▶ [ACTION ITEM] The required output is the line containing "destruct (run_handleCheckpoint_completed env" followed by every line after it to the end of the listing, each written out exactly.

___ DATA FOR THE TASK

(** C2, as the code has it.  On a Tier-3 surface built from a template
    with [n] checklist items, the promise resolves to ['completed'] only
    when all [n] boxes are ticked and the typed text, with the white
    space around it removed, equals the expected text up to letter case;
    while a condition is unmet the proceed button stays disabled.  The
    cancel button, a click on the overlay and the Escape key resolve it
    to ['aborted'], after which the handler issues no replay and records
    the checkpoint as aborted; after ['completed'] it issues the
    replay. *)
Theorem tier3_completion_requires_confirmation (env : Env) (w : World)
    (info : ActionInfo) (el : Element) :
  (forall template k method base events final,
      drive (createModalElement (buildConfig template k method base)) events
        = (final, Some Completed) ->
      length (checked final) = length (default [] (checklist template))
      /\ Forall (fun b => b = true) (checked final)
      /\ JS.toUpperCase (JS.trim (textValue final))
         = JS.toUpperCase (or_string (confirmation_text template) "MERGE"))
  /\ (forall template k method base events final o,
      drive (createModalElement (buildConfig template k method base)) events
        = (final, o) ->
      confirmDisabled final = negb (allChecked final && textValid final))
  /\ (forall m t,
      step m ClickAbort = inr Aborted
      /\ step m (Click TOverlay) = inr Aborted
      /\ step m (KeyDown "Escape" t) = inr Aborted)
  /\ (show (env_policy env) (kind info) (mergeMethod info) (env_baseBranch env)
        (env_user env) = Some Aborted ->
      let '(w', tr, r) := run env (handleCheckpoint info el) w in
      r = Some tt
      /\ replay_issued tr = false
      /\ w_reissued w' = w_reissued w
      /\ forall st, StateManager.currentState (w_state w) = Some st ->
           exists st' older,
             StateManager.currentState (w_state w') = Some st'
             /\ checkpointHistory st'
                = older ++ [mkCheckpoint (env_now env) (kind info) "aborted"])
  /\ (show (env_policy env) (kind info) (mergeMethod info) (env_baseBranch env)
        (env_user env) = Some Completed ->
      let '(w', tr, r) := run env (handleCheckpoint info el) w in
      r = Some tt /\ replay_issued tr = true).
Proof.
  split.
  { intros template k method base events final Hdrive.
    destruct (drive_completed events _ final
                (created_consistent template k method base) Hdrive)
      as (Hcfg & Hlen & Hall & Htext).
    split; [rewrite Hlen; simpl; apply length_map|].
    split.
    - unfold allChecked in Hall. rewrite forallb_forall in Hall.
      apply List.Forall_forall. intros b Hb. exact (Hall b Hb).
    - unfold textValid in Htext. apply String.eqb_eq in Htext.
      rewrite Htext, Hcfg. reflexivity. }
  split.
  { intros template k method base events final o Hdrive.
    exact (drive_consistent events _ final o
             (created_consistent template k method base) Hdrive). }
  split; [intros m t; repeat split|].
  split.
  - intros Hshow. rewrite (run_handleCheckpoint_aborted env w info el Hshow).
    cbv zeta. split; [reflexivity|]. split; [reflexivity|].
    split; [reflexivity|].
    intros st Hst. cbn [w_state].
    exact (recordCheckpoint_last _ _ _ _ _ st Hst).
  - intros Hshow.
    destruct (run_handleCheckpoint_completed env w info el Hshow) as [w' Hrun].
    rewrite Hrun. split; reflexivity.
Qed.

______

▶ [SOLUTION BELOW]
    destruct (run_handleCheckpoint_completed env w info el Hshow) as [w' Hrun].
    rewrite Hrun. split; reflexivity.
Qed.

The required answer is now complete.